I never said you said anything, except that you did make it sound like any
man (even if the woman wants to do it), who expects a woman to be a
homemaker, is sexist. You've now clarified, but the implication of your
earlier statement was different. Beyond that, I said this is my experience
and what I believe, not characterizing what you said at all.

Also, I said _among_ the most important roles.

Also, I said "it sounds like a contradiction" and then went on to explain
why it wasn't, because it's not.

H.


-----Original Message-----
From: Beth Fleischer [mailto:[EMAIL PROTECTED]]
Sent: Saturday, April 06, 2002 11:17 AM
To: CF-Community
Subject: Re: Egypt: Land of the Gods


----- Original Message -----
From: "Howard Owens" <[EMAIL PROTECTED]>
To: "CF-Community" <[EMAIL PROTECTED]>
Sent: Friday, April 05, 2002 9:38 PM
Subject: RE: Egypt: Land of the Gods


> Last time I checked, you can't really choose to have a baby without a man
> willing to donate some needed fluid.
>
> I think to call it sexist for a man to want a woman to perform a
> traditional role is, frankly, a rather narrow point of view and diminishes
> the importance of home life.

For a man to expect a woman to be the domestic caretaker when she wants a
career is incredibly sexist and doesnt' diminish anything.

> Many women who choose the role of homemaker say
> it is very satisfying.  I can see how it would be satisfying, especially
if
> you were raising children.  While it's not often recognized as such, the
> role a mother plays in our society is among the most important (I don't
have
> kids of my own, just for the record).

Well where in the world did I say that women shouldnt' find homemaking
satisfying.   And I daresay what you mean is PARENT not MOTHER is the most
important role because i know some single dad's who would be very hurt by
what you said.

You seem to think that I am saying a woman shouldn't be a homemaker, when I
haven't said that at all.  Go back and read.  What I said is that ITS HER
CHOICE  and it should be her concious choice or else its a sexist assumption
that she is going to be doing domestic work.

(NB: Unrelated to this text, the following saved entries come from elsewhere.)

(** [shuffled] is the deck the new round deals from, after its
    [shuffle()]. *)
Definition _handle_start_game (self : t) (player_id : string)
    (shuffled : list Card.t) : Py.result (t * list LobbySent) :=
  match RoomManager.player_room_entry (room_manager self) player_id with
  | None =>
      Ok (self, lobby_send self player_id (MsgGame (MsgError "Not in a room")))
  | Some (code, game) =>
      if decide (Game.host_id game ≠ player_id) then
        Ok (self, lobby_send self player_id
                    (MsgGame (MsgError "Only the host can start the game")))
      else if decide (Py.len (Game.players game) < 4) then
        Ok (self, lobby_send self player_id
                    (MsgGame (MsgError "Need at least 4 players to start")))
      else
        game ← Game.build_round_sequence game;
        game ← start_new_round shuffled game;
        let self := put_game code game self in
        let out :=
          lobby_broadcast self game (MsgGameStarted (Game.room_code game)) in
        more ← _send_round_start self game;
        Ok (self, out ++ more)
  end.

(** Host triggers the next round after reviewing results. *)
Definition _handle_next_round (self : t) (player_id : string)
    (shuffled : list Card.t) : Py.result (t * list LobbySent) :=
  match RoomManager.player_room_entry (room_manager self) player_id with
  | None =>
      Ok (self, lobby_send self player_id (MsgGame (MsgError "Not in a room")))
  | Some (code, game) =>
      if decide (Game.phase game = GAME_OVER) then
        Ok (self, lobby_send self player_id
                    (MsgGame (MsgError "Game is already over")))
      else if decide (Game.phase game ≠ ROUND_RESULT) then
        Ok (self, lobby_send self player_id
                    (MsgGame (MsgError "Not ready for next round")))
      else if decide (Game.host_id game ≠ player_id) then
        Ok (self, lobby_send self player_id
                    (MsgGame (MsgError "Only the host can start the next round")))
      else
        '(game, has_next) ← advance_to_next_round game;
        let self := put_game code game self in
        if negb has_next then
          Ok (self, lobby_send self player_id
                      (MsgGame (MsgError "No more rounds available")))
        else
          game ← start_new_round shuffled game;
          let self := put_game code game self in
          more ← _send_round_start self game;
          Ok (self, more)
  end.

> It would be immoral to force any person into labor he or she doesn't want
to
> perform, which is different from saying it is sexist. It would be equally
> immoral to force a woman to have a career, as some men do because they
want
> the extra paycheck in the household, when she wants to stay home (assuming
> the man earns enough to make it possible). And I would say the opposition
> notion applies as well. But hopefully in any marriage, the man (or woman)
> would make clear and the woman (or man) would understand and accept well
> before the "I Dos" that he (or she) expected this or that.

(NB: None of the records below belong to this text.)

(** * portage.env.loaders: a shallow embedding of [pym/portage/env/loaders.py]

    The module is Python 2 code: a file opened with mode ['rb'] yields 8-bit
    [str] lines, so a line is a [string] of bytes here.  Python objects that
    the module handles dynamically ([None], strings, lists, tuples, dicts) are
    values of [pyval]; a raised exception is an explicit outcome. *)

From Stdlib Require Import Ascii String Bool.
From stdpp Require Import list strings gmap pretty.

Set Warnings "-register-all".
Local Open Scope string_scope.

(** ** Python strings *)

Module Str.

(** [str.isspace] on one byte in the C locale: TAB, LF, VT, FF, CR, SPACE. *)
Definition isspace (c : ascii) : bool :=
  let n := nat_of_ascii c in
  ((9 <=? n)%nat && (n <=? 13)%nat) || (n =? 32)%nat.

Definition len (s : string) : nat := String.length s.

(** [s.startswith(p)] *)
Definition startswith (s p : string) : bool := String.prefix p s.

Fixpoint lstrip (s : string) : string :=
  match s with
  | EmptyString => EmptyString
  | String c s' => if isspace c then lstrip s' else s
  end.

Fixpoint rstrip (s : string) : string :=
  match s with
  | EmptyString => EmptyString
  | String c s' =>
      match rstrip s' with
      | EmptyString => if isspace c then EmptyString else String c EmptyString
      | r => String c r
      end
  end.

(** [s.strip()]: whitespace removed at both ends. *)
Definition strip (s : string) : string := lstrip (rstrip s).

Its sexist to assume the woman will take the domestic duties and the man
won't.  Period end of sentence.

>
> My wife had a career when we met and when we got married. When she decided
> to stay home, I didn't stop her, even though it was a financial hardship.
> When she wanted to start working part-time, primarily because she realized
> how much we were struggling financially, I was OK with that, even though
it
> meant no longer getting home cooked meals every night, etc.  And some day
> she may want a career again, and I'll have to do more house cleaning, etc.
> But I'll agree to that, as well.  There will always be a certain amount of
> I'm a man and she's a women tradition in our marriage, but it never stands
> in the way of either of us doing what we find most fulfilling at any
moment.
> I like having a domestic wife, like it a lot, but that isn't the most
> important thing.  Now this may sound like I'm contradicting my previous
> post -- what I mean to say is, if my wife was militant about not being
> domestic, I would have a problem with that and I purposely avoided those
> types of women while dating.  But with my wife, even if she worked
fulltime
> in a career type of job, she would still want to feel like she runs the
> household matters.


This does go against what you said above.